Task item
In the material below, some lines carry "intros". Copy each such line.

Extracted entries
■ ■ ■ ■ ■ ■ ■

Lemma hex_values_length fuel n acc k :
  n < 16 ^ N.of_nat (S k) ->
  (length (hex_values fuel n acc) <= S k + length acc)%nat.
Proof.
  revert n acc k. induction fuel as [|fuel IH]; intros n acc k Hn; simpl; [lia|].
  destruct (N.ltb_spec n 16); [simpl; lia|].
  destruct k as [|k]; [simpl in Hn; lia|].
  etrans; [apply (IH _ _ k)|simpl; lia].
  apply N.Div0.div_lt_upper_bound. by rewrite <- N.pow_succ_r', <- Nat2N.inj_succ.
Qed.

Lemma hex_values_cons fuel n acc : exists d ds, hex_values fuel n acc = d :: ds.
Proof.
  revert n acc. induction fuel as [|fuel IH]; intros n acc; simpl; [by eauto|].
  destruct (n <? 16); by eauto.
Qed.

(** A digit is a character from [0] to [9] or from [a] to [f]. *)
Lemma hex_digit_range d :
  d < 16 -> 48 <= hex_digit d <= 57 \/ 97 <= hex_digit d <= 102.
Proof. unfold hex_digit. destruct (N.ltb_spec d 10); lia. Qed.

Lemma to_digit16_hex_digit d : d < 16 -> to_digit16 (hex_digit d) = Some d.
Proof.
  intros Hd. unfold to_digit16, hex_digit, in_range. eval_ch.
  destruct (N.ltb_spec d 10).
  - rewrite (proj2 (N.leb_le 48 (48 + d))), (proj2 (N.leb_le (48 + d) 57)) by lia.
    simpl. f_equal. lia.
  - rewrite (proj2 (N.leb_gt (87 + d) 57)), andb_false_r by lia.
    rewrite (proj2 (N.leb_le 97 (87 + d))), (proj2 (N.leb_le (87 + d) 102)) by lia.
    simpl. f_equal. lia.
Qed.

(** ** Facts: reading an escape *)

Lemma scan_unicode_loop_hex ds rest n_digits v :
  Forall (fun d => d < 16) ds -> (n_digits + length ds <= 6)%nat ->
  scan_unicode_loop ((hex_digit <$> ds) ++ ch "}" :: rest) n_digits v =
  scan_unicode_loop (ch "}" :: rest) (n_digits + length ds) (hex_fold ds v).
Proof.
  intros Hds. revert n_digits v.
  induction Hds as [|d ds Hd _ IH]; intros n_digits v Hn; [by rewrite Nat.add_0_r|].
  cbn [fmap list_fmap app scan_unicode_loop length] in *.
  pose proof (hex_digit_range d Hd).
  rewrite !(proj2 (N.eqb_neq _ _)) by (eval_ch; lia).
  rewrite to_digit16_hex_digit by done.
  rewrite (proj2 (Nat.ltb_ge 6 (S n_digits))) by lia.
  rewrite IH by lia. by rewrite Nat.add_succ_r.
Qed.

■ ■ ■ ■ ■ ■ ■

Result below
  revert n acc k. induction fuel as [|fuel IH]; intros n acc k Hn; simpl; [lia|].
  revert n acc. induction fuel as [|fuel IH]; intros n acc; simpl; [by eauto|].
  intros Hd. unfold to_digit16, hex_digit, in_range. eval_ch.
  intros Hds. revert n_digits v.
  induction Hds as [|d ds Hd _ IH]; intros n_digits v Hn; [by rewrite Nat.add_0_r|].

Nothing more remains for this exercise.